Saved data entries:
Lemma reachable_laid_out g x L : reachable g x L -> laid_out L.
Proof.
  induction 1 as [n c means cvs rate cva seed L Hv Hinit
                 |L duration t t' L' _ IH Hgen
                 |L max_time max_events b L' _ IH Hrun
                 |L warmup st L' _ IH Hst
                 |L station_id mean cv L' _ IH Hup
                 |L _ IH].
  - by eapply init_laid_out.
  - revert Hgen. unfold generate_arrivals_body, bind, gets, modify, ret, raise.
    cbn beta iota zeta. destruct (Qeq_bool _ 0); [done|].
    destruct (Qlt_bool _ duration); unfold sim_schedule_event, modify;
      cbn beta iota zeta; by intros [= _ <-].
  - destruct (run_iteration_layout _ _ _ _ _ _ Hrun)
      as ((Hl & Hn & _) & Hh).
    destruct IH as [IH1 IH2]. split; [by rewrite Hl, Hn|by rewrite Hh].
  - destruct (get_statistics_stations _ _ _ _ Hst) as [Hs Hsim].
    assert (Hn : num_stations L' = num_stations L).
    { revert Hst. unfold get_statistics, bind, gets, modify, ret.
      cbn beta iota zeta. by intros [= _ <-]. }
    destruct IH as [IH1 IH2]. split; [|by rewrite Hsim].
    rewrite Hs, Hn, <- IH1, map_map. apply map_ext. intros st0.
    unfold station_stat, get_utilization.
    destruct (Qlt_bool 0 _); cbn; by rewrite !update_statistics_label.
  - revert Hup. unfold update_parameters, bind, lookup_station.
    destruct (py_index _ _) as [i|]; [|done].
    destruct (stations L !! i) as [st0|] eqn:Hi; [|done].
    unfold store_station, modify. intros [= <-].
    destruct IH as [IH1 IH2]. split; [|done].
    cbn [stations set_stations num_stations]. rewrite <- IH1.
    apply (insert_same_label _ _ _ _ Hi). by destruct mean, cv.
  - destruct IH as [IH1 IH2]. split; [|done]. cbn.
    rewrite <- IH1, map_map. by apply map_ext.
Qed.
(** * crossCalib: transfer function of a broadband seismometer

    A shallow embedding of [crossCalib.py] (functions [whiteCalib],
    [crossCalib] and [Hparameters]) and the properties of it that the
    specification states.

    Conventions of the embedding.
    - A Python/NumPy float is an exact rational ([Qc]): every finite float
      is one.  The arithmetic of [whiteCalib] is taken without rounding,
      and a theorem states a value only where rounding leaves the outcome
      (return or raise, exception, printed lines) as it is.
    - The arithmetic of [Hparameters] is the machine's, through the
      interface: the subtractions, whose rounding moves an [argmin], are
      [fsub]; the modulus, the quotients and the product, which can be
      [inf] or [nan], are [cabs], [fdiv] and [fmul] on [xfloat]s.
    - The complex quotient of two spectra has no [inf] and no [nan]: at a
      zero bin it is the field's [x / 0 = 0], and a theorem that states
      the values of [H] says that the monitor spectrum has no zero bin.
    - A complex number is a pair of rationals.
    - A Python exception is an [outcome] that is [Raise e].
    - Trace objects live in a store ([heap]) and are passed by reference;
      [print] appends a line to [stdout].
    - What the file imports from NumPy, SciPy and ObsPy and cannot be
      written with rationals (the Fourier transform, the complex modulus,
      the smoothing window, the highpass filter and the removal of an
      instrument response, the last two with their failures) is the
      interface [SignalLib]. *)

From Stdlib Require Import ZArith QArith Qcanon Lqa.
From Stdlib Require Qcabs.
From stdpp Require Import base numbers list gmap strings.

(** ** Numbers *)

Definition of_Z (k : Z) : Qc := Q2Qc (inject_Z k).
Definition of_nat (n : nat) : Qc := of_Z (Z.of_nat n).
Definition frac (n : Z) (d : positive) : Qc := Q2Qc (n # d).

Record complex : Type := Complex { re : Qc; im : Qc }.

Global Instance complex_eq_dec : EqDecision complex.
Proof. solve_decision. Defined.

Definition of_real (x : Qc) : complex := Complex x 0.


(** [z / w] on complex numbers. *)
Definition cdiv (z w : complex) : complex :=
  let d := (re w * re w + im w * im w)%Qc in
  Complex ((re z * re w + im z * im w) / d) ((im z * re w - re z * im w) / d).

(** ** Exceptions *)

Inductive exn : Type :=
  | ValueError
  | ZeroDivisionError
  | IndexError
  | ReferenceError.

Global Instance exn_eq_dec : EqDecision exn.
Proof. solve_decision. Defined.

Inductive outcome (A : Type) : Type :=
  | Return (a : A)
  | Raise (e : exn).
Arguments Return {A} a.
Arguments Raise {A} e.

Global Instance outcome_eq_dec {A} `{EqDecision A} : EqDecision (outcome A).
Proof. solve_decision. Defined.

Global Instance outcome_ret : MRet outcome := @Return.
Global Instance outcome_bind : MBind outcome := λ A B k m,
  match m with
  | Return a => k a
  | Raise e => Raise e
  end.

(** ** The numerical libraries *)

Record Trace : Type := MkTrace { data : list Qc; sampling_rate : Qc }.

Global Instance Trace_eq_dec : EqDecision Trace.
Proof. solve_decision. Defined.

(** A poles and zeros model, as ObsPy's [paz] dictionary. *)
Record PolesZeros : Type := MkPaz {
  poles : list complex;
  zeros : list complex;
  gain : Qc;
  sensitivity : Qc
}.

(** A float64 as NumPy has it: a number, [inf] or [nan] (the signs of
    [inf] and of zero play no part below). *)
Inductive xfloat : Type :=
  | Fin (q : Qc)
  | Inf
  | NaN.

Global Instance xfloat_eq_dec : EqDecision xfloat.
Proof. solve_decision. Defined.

YOUR OBJECTIVE » Please return each line of the data above in which the word "Inductive" occurs.

WRITTEN ANSWER »
Inductive exn : Type :=
Inductive outcome (A : Type) : Type :=
Inductive xfloat : Type :=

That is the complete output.